Nell’impeto della stesura e della creazione sono infatti innumerevoli le volte in cui si cambia idea o
ci si trova di fronte ad un bivio. Scegliere l’una oppure l’altra strada non porta al medesimo risultato.
Talvolta esistono strade che non approdano che a vicoli ciechi, altre, invece, conducono a risultati inaspettati.
E la necessita' della velocita' creativa porta a dover imboccare la strada giusta al momento giusto, lasciandosi
talvolta guidare dall’istinto più che dal buon senso, dalla tensione che si crea verso una determinata direzione
piuttosto che da criteri stabiliti a priori, lasciando cosi' che la libera ispirazione porti lo spirito a donare
se stesso come medium di fini più profondi che la propria volonta'.
Capita cosi' che si crede di scrivere una cosa e si finisce per ricavarne l’opposto, constatando, magari,
che il risultato ottenuto e' veramente un’opera d’arte al di la' di ogni aspettativa.
Non concordo con quanti, al giorno d’oggi, ritengono che l’esito di una buona opera dipenda solamente dal
saper strutturare una forma e dal dare a questa forma delle regole all’interno delle quali operare con coerenza.

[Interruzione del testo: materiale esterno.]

(** The chunks of [all] that were transmitted at least once. *)
Definition transmitted (c : Connection) (all : list RangeBuf) : list RangeBuf :=
  filter (λ ch, rg_off ch ∈ c_sent_pkt c) all.

(** The norms and split points, which give the priorities, are the same. *)
Definition same_rules (c c' : Connection) : Prop :=
  c_norm2_vec c' = c_norm2_vec c ∧ c_low_split_point c' = c_low_split_point c ∧
  c_high_split_point c' = c_high_split_point c.

(** [c'] has the buffer of [c] and sent at most one more packet, a chunk of it. *)
Definition sends_from (c c' : Connection) : Prop :=
  sb_data (c_send_buffer c') = sb_data (c_send_buffer c) ∧ same_rules c c' ∧
  (c_sent_pkt c' = c_sent_pkt c ∨
   ∃ ch, ch ∈ sb_data (c_send_buffer c) ∧ c_sent_pkt c' = c_sent_pkt c ++ [rg_off ch]).

(** [c'] keeps what it buffers of [c] and adds only the chunks [new]. *)
Definition refills (new : list RangeBuf) (c c' : Connection) : Prop :=
  c_sent_pkt c' = c_sent_pkt c ∧ same_rules c c' ∧
  ∀ ch, ch ∈ sb_data (c_send_buffer c') → ch ∈ sb_data (c_send_buffer c) ∨ ch ∈ new.

Lemma sends_from_same c c' :
  sb_data (c_send_buffer c') = sb_data (c_send_buffer c) → same_rules c c' →
  c_sent_pkt c' = c_sent_pkt c → sends_from c c'.
Proof. intros. split; [done|]. split; [done|]. by left. Qed.

Lemma same_rules_priority c c' o : same_rules c c' → priority_of c' o = priority_of c o.
Proof. intros (E1 & E2 & E3). unfold priority_of. by rewrite E1, E2, E3. Qed.

(** Updates of fields the invariant does not mention. *)
Ltac frame := match goal with
  | H : sender_ok _ _ _ ?c |- sender_ok _ _ _ _ =>
      destruct H as [[] []]; split; constructor; assumption
  end.

Lemma sender_ok_stop_flag {Pe : Peer} f D R all c : sender_ok D R all c → sender_ok D R all (set_stop_flag f c).
Proof. intros H. frame. Qed.
Lemma sender_ok_handshake {Pe : Peer} t D R all c : sender_ok D R all c → sender_ok D R all (set_handshake t c).
Proof. intros H. frame. Qed.
Lemma sender_ok_recv_count {Pe : Peer} n D R all c : sender_ok D R all c → sender_ok D R all (set_recv_count n c).
Proof. intros H. frame. Qed.

Lemma sender_ok_weaken {Pe : Peer} D R R' all c :
  (∀ o, is_Some (R !! o) → is_Some (R' !! o)) → sender_ok D R all c → sender_ok D R' all c.
Proof.
  intros HR [Hi []]. split; [done|]. constructor; try done. intros ch Hch.
  destruct (le_accounted0 ch Hch) as [?|[?|?]]; [by left|right; left; auto|right; by right].
Qed.

(** ** The window *)

Section Window.
Context {P : Profile}.

Lemma cwnd_safe r :
  Forall is_u64 (former_win_vecter r) →
  wlp cwnd r (λ w r', is_u64 w ∧ Forall is_u64 (former_win_vecter r')) (λ _, False).
Proof.
  intros Hf. unfold cwnd. wlp_steps.
  apply (wlp_mono _ _ (λ w r', is_u64 w ∧ r' = r) _ (λ _, False)); [| |done].
  { destruct (_ <? _); wlp_steps; (split; [|done]); [done|]. unfold is_u64, u64_bound. lia. }
  intros w ? [Hw ->]. wlp_steps.
  apply (wlp_mono _ _ (λ _ r', Forall is_u64 (former_win_vecter r')) _ (λ _, False)); [| |done].
  { destruct (negb _); wlp_steps; [|done]. cbn. apply Forall_forall.
    intros x [->|Hx]%os_insert_elem; [done|]. rewrite Forall_forall in Hf. by apply Hf. }
  intros _ r' Hf'. wlp_steps. destruct (_ <=? _); wlp_steps; (split; [|done]); [done|].
  vm_compute. split; congruence.
Qed.

Lemma rollback_safe r :
  Forall is_u64 (former_win_vecter r) →
  wlp rollback r (λ w r', is_u64 w ∧ Forall is_u64 (former_win_vecter r')) (λ _, False).
Proof.
  intros Hf. unfold rollback. wlp_steps.
  destruct (os_pop_last (former_win_vecter r)) as [[w rest]|] eqn:Ho; wlp_steps.
  - rewrite (os_pop_last_elem _ _ _ Ho), Forall_app, Forall_singleton in Hf. cbn. tauto.
  - split; [|done]. vm_compute. split; congruence.
Qed.

Lemma update_win_safe w n r :
  wlp (update_win w n) r (λ _ r', former_win_vecter r' = former_win_vecter r) (λ _, False).
Proof.
  unfold update_win. wlp_steps.
  apply (wlp_mono _ _ (λ _ r', former_win_vecter r' = former_win_vecter r) _ (λ _, False)); [| |done].
  { destruct (f_ne _ _); by wlp_steps. }
  intros _ r' Hr'. destruct (f_gt _ _); by wlp_steps.
Qed.
End Window.

(** ** Refilling the window *)

Section Refill.
Context {P : Profile} {Pe : Peer}.

Definition refilled (D : list Z) (w : Z) (r : Recovery) (c : Connection) : Connection :=
  set_send_buffer (after_write (drop (Z.to_nat (c_written_data c)) D) w (pad (c_written_data c))
                     (c_send_buffer c))
    (set_recovery r (set_sent_number 0 (set_high_priority 0 c))).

Credo invece nella genuinita' dei sentimenti che, messi a servizio dell’arte, svelano all’uomo l’essenza
delle cose, aggiungendo ad esse molto più di quanto, a buon diritto, possa rivelarci la scienza. Non si mette
in dubbio che dalla forma possa scaturire la bellezza, ma questa (la forma), senza contenuto, e' fine a se'
stessa e il contenuto, se non colto con sentimento e con disponibilita' risulta poco veritiero.